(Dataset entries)

Definition buildFromTemplateIfNilList (b : ListBuilder) : ListBuilder :=
  if negb (length (items (lb_list b)) =? 0)%nat
     || match template b with None => true | Some _ => false end then b
  else b <| lb_list ::= fun l => {| items := items l
         ++ repeat {| object := template b |} (Z.to_nat (count b)) |} |>.

(** The loop that filters; a predicate that panics ends it. *)
(* go: 136-141 List *)
Definition filter_items (fs : list Predicate) (st : store) (its : list PVC) :
    outcome error (list PVC) :=
  foldl (fun acc pvc => filtered ← acc; ok ← all fs st pvc;
    Ret (if (ok : bool) then filtered ++ [pvc] else filtered)) (Ret []) its.

(** The list that was built stays in the builder. *)
(* go: (b *ListBuilder) List() *)
Definition List (b : ListBuilder) (st : store) : ListBuilder * outcome error PVCList :=
  match errs b with
  | [] =>
    let b := buildFromTemplateIfNilList b in
    (b, if (length (filters b) =? 0)%nat then Ret (lb_list b)
        else its ← filter_items (filters b) st (items (lb_list b)); Ret {| items := its |})
  | es => (b, Fail (Errorf "failed to build pvc list: %+v" [AErrs es]))
  end.

(* go: (b *ListBuilder) Len() *)
Definition Len (b : ListBuilder) (st : store) : ListBuilder * outcome error nat :=
  let '(b, l) := List b st in (b, l ← l; Ret (PVCList_Len l)).

(* go: (b *ListBuilder) APIList() *)
Definition APIList (b : ListBuilder) (st : store) :
    ListBuilder * outcome error (list PersistentVolumeClaim) :=
  let '(b, l) := List b st in (b, l ← l; ToAPIList st l).

(** ** The calls of the builder and what they promise *)

Inductive Op :=
| OpName (n : string)
| OpGenerateName (n : string)
| OpNamespace (n : string)
| OpAnnotations (m : gomap string)
| OpLabels (Ord : MapOrder) (m : gomap string)
| OpLabelsNew (Ord : MapOrder) (m : gomap string)
| OpStorageClass (n : string)
| OpAccessModes (ms : list string)
| OpAccessModeRWO
| OpCapacity (c : string)
| OpVolumeMode (m : string).

Definition apply (op : Op) : Builder -> Builder :=
  match op with
  | OpName n => WithName n
  | OpGenerateName n => WithGenerateName n
  | OpNamespace n => WithNamespace n
  | OpAnnotations m => WithAnnotations m
  | OpLabels Ord m => WithLabels Ord m
  | OpLabelsNew Ord m => WithLabelsNew Ord m
  | OpStorageClass n => WithStorageClass n
  | OpAccessModes ms => WithAccessModes ms
  | OpAccessModeRWO => WithAccessModeRWO
  | OpCapacity c => WithCapacity c
  | OpVolumeMode m => WithVolumeMode m
  end.

Definition errs_of (op : Op) : list error :=
  let missing (b : bool) (what : string) :=
    if b then [ErrNew ("failed to build PVC object: missing " +:+ what)] else [] in
  match op with
  | OpName n => missing (String.eqb n "") "PVC name"
  | OpGenerateName n => missing (String.eqb n "") "PVC generateName"
  | OpAnnotations m => missing (no_entries m) "annotations"
  | OpLabels _ m | OpLabelsNew _ m => missing (no_entries m) "labels"
  | OpAccessModes ms => missing (bool_decide (ms = [])) "accessmodes"
  | OpCapacity c => match ParseQuantity c with
      | Fail e => [Wrapf e "failed to build PVC object: failed to parse capacity {%s}" [AStr c]]
      | _ => [] end
  | OpNamespace _ | OpStorageClass _ | OpAccessModeRWO | OpVolumeMode _ => []
  end.

(** What an accepted call does to the claim. *)
Definition effect (op : Op) (p : PersistentVolumeClaim) : PersistentVolumeClaim :=
  match op with
  | OpName n => p <| pvc_Meta ::= fun m => m <| Name := n |> |>
  | OpGenerateName n => p <| pvc_Meta ::= fun m => m <| GenerateName := n |> |>
  | OpNamespace n =>
      p <| pvc_Meta ::= fun m => m <| Namespace := if String.eqb n "" then "default" else n |> |>
  | OpAnnotations a => p <| pvc_Meta ::= fun m => m <| Annotations := a |> |>
  | OpLabels _ l => p <| pvc_Meta ::= fun m =>
      m <| Labels := Some (default ∅ l ∪ default ∅ (Labels m)) |> |>
  | OpLabelsNew _ l => p <| pvc_Meta ::= fun m => m <| Labels := Some (default ∅ l) |> |>
  | OpStorageClass n => if String.eqb n "" then p else p <| pvc_StorageClassName := Some n |>
  | OpAccessModes ms => p <| pvc_AccessModes := ms |>
  | OpAccessModeRWO => p <| pvc_AccessModes := [ReadWriteOnce] |>
  | OpCapacity c => match ParseQuantity c with
      | Ret q => p <| pvc_Requests := Some {[ ResourceStorage := q ]} |> | _ => p end
  | OpVolumeMode m => p <| pvc_VolumeMode := Some m |>
  end.

Definition upd_of (op : Op) (p : PersistentVolumeClaim) : PersistentVolumeClaim :=
  match errs_of op with [] => effect op p | _ => p end.

Lemma pvc_apply_spec op b :
  apply op b = MkBuilder (upd_of op (b_obj b)) (b_errs b ++ errs_of op).
Proof.
  destruct b as [p es]. unfold upd_of.
  destruct op as [[]|[]|[]|m|Ord m|Ord m|[]|[]| |c|m]; cbn; rewrite ?app_nil_r; try reflexivity.
  - unfold WithAnnotations, upd_meta, upd, add_err. rewrite mlen_empty.
    destruct (no_entries m); cbn; by rewrite ?app_nil_r.
  - unfold WithLabels, upd_meta, upd, add_err. rewrite mlen_empty.
    destruct (no_entries m); cbn; by rewrite ?copy_into_union, ?app_nil_r.
  - unfold WithLabelsNew, upd_meta, upd, add_err. rewrite mlen_empty, copy_into_union.
    destruct (no_entries m); cbn; by rewrite ?map_union_empty, ?(right_id_L ∅ (∪)), ?app_nil_r.
  - unfold WithCapacity. destruct (ParseQuantity c); cbn; by rewrite ?app_nil_r.
Qed.

#[export] Instance pvc_spec_laws : BuilderSpec apply :=
  {| op_errs := errs_of; op_upd := upd_of; op_spec := pvc_apply_spec |}.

■ **Exercise details**: Lines above that include the string "gomap" need to be copied.

■ **Result for this task**:
| OpAnnotations (m : gomap string)
| OpLabels (Ord : MapOrder) (m : gomap string)
| OpLabelsNew (Ord : MapOrder) (m : gomap string)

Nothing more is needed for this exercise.